-- Exercise brief --
From the entries below, transcribe exactly the lines between the line holding "- apply lookup_ge_None" and the line holding "revert k. induction", inclusive; skip all other lines.

--- START ---

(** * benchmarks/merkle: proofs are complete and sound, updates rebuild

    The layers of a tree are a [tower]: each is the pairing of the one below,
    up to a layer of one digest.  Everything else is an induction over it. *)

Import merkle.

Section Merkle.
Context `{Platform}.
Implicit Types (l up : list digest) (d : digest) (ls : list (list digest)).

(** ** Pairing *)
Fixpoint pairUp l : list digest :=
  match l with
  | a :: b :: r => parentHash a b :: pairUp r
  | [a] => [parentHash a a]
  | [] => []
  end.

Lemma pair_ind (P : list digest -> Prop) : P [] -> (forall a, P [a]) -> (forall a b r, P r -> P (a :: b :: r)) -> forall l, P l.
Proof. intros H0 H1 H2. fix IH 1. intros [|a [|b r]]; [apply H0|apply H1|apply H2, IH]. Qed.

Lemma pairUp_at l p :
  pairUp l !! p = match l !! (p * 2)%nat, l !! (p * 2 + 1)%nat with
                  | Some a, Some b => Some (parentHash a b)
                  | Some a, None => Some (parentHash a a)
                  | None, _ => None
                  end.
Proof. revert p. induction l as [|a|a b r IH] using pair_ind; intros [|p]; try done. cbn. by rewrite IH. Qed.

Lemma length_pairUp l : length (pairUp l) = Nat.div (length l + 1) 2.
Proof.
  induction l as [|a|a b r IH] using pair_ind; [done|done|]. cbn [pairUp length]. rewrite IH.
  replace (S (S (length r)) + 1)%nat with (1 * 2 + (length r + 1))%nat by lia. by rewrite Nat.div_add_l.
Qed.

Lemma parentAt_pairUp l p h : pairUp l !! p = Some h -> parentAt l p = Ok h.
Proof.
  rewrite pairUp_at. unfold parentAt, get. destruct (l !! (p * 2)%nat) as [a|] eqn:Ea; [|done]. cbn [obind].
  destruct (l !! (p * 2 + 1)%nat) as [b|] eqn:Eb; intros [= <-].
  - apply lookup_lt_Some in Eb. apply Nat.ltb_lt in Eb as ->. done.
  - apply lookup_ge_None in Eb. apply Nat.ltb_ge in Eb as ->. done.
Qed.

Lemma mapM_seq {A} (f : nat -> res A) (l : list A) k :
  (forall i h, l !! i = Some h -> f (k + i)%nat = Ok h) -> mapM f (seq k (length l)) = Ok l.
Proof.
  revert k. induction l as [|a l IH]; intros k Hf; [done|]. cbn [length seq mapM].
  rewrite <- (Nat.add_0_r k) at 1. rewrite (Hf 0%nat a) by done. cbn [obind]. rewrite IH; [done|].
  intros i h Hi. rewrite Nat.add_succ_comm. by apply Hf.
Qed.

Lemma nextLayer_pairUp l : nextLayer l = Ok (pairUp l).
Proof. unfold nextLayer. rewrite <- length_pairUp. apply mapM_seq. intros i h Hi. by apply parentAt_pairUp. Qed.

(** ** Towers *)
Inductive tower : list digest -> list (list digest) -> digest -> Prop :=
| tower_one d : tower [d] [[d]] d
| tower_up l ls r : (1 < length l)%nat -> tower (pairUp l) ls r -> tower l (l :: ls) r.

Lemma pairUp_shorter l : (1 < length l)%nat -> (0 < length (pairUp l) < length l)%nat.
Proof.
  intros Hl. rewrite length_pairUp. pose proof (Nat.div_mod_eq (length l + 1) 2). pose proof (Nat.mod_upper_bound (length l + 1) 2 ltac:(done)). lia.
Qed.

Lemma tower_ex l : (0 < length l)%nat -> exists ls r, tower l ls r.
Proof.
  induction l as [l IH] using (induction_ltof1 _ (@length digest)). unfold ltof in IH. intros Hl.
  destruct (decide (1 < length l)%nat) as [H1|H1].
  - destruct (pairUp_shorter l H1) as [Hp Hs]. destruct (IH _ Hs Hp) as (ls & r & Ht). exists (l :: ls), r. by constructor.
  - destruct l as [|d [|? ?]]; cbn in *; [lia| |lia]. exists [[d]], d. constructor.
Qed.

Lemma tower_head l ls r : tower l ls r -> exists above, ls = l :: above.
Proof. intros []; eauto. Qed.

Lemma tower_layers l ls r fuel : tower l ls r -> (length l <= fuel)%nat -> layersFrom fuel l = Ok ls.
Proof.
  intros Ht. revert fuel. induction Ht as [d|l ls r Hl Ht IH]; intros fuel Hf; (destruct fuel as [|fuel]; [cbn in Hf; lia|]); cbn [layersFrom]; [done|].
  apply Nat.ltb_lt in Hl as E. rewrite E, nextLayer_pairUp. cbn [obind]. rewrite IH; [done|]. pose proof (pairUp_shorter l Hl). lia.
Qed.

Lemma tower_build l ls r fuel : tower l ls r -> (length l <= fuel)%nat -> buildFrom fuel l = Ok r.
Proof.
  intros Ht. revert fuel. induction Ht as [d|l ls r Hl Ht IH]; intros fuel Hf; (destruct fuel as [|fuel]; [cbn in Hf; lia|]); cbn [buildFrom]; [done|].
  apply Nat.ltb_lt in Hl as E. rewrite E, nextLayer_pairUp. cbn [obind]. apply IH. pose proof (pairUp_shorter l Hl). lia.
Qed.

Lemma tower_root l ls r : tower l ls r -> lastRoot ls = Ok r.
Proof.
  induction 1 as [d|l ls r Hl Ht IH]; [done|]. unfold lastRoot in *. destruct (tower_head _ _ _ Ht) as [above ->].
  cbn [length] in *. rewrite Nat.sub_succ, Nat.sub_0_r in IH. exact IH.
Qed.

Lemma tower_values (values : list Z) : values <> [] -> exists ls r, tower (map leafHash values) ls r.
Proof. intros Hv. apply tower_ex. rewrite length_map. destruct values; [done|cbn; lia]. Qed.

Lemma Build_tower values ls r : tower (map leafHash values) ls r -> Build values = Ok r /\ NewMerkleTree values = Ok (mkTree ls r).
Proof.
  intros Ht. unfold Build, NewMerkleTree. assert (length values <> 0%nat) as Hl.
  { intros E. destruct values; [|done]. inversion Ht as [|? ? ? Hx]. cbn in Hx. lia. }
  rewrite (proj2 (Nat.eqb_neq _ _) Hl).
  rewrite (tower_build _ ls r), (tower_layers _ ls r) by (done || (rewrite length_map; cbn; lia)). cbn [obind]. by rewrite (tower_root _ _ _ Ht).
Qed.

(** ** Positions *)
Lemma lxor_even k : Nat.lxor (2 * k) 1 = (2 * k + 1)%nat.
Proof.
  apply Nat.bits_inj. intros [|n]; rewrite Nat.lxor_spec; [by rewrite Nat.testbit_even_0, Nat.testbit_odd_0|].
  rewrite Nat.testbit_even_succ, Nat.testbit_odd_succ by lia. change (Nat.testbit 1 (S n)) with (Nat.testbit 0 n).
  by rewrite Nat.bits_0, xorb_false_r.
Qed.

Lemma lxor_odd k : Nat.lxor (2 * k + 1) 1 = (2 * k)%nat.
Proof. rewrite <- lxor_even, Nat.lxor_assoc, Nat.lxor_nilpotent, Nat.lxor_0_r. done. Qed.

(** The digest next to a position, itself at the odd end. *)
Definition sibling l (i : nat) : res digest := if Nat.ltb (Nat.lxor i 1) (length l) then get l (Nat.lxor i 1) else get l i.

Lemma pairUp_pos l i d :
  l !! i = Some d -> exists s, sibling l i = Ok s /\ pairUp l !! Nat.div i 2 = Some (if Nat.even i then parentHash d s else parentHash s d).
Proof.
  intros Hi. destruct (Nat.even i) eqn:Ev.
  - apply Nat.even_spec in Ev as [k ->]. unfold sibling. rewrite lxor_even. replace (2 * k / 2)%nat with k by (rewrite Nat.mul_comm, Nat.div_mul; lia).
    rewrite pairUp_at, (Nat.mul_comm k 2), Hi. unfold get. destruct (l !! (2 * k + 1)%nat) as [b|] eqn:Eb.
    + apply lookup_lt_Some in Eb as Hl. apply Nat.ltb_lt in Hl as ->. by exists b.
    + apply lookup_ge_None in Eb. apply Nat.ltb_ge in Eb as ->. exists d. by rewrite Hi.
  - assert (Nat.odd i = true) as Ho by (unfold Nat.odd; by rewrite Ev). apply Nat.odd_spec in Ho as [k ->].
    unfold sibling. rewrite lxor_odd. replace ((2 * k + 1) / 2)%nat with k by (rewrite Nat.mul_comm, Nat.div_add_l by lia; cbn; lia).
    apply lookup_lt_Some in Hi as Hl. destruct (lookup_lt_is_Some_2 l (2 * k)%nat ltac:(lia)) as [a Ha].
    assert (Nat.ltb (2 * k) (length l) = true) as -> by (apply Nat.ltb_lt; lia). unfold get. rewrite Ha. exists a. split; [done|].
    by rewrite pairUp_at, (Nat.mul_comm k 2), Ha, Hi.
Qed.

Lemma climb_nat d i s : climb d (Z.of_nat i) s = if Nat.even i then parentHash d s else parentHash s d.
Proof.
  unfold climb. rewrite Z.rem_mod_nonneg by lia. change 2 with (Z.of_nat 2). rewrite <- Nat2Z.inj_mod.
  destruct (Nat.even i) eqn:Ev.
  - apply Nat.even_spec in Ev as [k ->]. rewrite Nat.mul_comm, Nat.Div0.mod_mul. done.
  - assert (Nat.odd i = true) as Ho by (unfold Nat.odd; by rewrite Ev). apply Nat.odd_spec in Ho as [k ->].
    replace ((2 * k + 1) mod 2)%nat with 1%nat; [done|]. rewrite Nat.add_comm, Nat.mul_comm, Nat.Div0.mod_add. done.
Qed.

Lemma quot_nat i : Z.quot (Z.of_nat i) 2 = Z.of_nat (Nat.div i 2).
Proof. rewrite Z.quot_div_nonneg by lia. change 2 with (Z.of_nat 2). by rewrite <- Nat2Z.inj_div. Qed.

--- END ---
--- START ---

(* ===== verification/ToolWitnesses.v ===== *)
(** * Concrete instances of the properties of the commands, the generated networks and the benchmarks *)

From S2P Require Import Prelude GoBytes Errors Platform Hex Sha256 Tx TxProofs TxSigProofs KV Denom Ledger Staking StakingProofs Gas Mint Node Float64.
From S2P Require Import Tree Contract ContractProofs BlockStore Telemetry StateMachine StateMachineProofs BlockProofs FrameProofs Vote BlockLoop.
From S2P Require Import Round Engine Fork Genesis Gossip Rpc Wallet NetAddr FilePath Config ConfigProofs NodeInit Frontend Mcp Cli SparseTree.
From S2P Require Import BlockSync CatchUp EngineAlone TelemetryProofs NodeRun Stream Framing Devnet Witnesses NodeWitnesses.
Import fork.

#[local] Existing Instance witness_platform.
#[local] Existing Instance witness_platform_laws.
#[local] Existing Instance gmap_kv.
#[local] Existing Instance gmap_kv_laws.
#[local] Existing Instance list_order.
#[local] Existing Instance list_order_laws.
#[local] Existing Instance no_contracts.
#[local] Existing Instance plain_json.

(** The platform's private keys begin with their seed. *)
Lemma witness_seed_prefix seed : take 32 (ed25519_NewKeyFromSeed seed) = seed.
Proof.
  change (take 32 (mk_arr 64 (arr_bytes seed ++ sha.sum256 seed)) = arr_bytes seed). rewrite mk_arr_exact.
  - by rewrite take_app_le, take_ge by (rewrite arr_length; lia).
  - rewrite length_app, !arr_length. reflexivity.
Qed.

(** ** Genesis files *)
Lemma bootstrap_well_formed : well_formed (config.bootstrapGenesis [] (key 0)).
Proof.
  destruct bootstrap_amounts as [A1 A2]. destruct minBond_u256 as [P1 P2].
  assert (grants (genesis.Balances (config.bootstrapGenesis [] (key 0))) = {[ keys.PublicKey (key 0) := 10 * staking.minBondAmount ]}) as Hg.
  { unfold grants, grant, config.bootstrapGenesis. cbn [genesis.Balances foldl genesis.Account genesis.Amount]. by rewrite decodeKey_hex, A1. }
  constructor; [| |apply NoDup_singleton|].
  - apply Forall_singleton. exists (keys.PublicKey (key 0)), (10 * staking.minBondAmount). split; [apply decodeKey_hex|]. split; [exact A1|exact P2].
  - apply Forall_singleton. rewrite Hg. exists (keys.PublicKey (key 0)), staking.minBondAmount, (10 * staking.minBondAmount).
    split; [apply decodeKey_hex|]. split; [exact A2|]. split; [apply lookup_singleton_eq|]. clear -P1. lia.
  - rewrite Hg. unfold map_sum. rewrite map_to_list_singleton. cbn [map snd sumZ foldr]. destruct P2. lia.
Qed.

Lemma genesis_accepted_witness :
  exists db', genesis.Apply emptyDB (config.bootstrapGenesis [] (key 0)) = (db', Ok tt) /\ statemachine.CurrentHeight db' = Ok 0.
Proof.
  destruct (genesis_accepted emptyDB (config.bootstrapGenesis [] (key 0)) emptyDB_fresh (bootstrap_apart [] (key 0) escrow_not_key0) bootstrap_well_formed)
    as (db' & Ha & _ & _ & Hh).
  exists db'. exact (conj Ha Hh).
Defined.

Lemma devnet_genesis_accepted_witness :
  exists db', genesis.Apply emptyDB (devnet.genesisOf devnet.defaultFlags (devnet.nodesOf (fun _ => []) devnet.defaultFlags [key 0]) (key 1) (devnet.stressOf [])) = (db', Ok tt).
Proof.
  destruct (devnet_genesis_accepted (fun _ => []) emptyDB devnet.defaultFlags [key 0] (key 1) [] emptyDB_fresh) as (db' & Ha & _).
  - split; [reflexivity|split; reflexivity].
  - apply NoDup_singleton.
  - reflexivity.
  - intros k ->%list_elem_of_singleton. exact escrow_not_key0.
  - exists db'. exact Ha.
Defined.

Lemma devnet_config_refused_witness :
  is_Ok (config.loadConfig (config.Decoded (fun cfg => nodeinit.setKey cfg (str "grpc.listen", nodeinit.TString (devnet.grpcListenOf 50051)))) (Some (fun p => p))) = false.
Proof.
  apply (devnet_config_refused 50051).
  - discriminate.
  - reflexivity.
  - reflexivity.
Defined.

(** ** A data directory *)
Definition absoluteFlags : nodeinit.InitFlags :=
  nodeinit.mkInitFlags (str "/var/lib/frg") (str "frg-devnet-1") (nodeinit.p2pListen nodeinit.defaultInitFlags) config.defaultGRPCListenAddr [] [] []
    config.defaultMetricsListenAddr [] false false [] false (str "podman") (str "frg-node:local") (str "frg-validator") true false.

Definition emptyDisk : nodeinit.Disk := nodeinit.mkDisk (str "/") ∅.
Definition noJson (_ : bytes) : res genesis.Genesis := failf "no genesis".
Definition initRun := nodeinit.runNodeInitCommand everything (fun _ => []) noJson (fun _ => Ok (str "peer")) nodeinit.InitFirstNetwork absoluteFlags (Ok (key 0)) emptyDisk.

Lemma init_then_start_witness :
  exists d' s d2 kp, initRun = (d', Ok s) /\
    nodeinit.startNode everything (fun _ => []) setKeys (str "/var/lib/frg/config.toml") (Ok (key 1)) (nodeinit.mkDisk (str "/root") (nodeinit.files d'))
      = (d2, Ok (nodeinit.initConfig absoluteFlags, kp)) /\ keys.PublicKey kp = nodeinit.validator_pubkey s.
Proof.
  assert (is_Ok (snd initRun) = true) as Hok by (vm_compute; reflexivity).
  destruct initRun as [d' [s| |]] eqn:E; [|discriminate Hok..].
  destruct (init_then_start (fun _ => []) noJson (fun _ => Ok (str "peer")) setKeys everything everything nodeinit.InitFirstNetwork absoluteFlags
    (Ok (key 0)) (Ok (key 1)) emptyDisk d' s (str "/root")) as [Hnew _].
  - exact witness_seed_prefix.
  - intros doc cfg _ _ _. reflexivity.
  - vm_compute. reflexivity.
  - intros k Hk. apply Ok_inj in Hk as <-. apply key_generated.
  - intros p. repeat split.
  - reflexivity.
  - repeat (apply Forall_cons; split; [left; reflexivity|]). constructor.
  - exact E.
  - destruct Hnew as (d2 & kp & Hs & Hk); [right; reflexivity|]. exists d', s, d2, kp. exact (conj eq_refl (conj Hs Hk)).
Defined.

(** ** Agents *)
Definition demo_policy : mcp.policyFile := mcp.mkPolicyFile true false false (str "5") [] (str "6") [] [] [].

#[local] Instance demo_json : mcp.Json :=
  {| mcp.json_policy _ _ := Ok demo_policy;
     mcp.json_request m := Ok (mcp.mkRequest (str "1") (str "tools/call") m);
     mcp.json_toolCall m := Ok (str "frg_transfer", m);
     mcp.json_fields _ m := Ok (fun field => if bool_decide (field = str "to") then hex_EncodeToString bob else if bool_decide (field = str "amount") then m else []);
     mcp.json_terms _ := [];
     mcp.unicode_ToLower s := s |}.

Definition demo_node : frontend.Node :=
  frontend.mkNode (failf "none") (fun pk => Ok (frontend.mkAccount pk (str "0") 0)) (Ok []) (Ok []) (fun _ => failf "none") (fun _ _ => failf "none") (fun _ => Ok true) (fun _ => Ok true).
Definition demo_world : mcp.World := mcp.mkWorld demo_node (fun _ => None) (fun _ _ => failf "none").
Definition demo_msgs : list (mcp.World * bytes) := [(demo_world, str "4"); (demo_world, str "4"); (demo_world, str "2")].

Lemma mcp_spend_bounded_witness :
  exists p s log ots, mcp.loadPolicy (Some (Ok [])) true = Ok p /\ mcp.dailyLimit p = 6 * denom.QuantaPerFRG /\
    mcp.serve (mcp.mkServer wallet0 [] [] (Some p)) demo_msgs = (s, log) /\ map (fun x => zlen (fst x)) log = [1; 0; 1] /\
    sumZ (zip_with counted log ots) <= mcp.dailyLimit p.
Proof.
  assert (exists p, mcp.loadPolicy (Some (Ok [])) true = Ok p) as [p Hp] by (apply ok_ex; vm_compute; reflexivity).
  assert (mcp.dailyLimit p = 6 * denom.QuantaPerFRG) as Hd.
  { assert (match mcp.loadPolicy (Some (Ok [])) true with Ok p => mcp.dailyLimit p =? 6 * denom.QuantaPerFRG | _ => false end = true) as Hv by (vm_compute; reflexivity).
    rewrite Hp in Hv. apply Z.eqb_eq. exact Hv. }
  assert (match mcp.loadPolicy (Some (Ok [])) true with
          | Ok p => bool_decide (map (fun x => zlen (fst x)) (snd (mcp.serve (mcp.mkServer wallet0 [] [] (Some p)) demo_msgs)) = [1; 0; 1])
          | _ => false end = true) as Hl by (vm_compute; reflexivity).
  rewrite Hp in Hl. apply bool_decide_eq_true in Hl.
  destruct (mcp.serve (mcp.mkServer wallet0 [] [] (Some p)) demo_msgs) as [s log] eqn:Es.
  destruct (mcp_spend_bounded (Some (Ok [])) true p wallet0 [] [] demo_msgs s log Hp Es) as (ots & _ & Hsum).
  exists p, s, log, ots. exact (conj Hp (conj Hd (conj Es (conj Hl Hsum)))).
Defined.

--- END ---

-- Response for this exercise --
  - apply lookup_ge_None in Eb. apply Nat.ltb_ge in Eb as ->. done.
Qed.

Lemma mapM_seq {A} (f : nat -> res A) (l : list A) k :
  (forall i h, l !! i = Some h -> f (k + i)%nat = Ok h) -> mapM f (seq k (length l)) = Ok l.
Proof.
  revert k. induction l as [|a l IH]; intros k Hf; [done|]. cbn [length seq mapM].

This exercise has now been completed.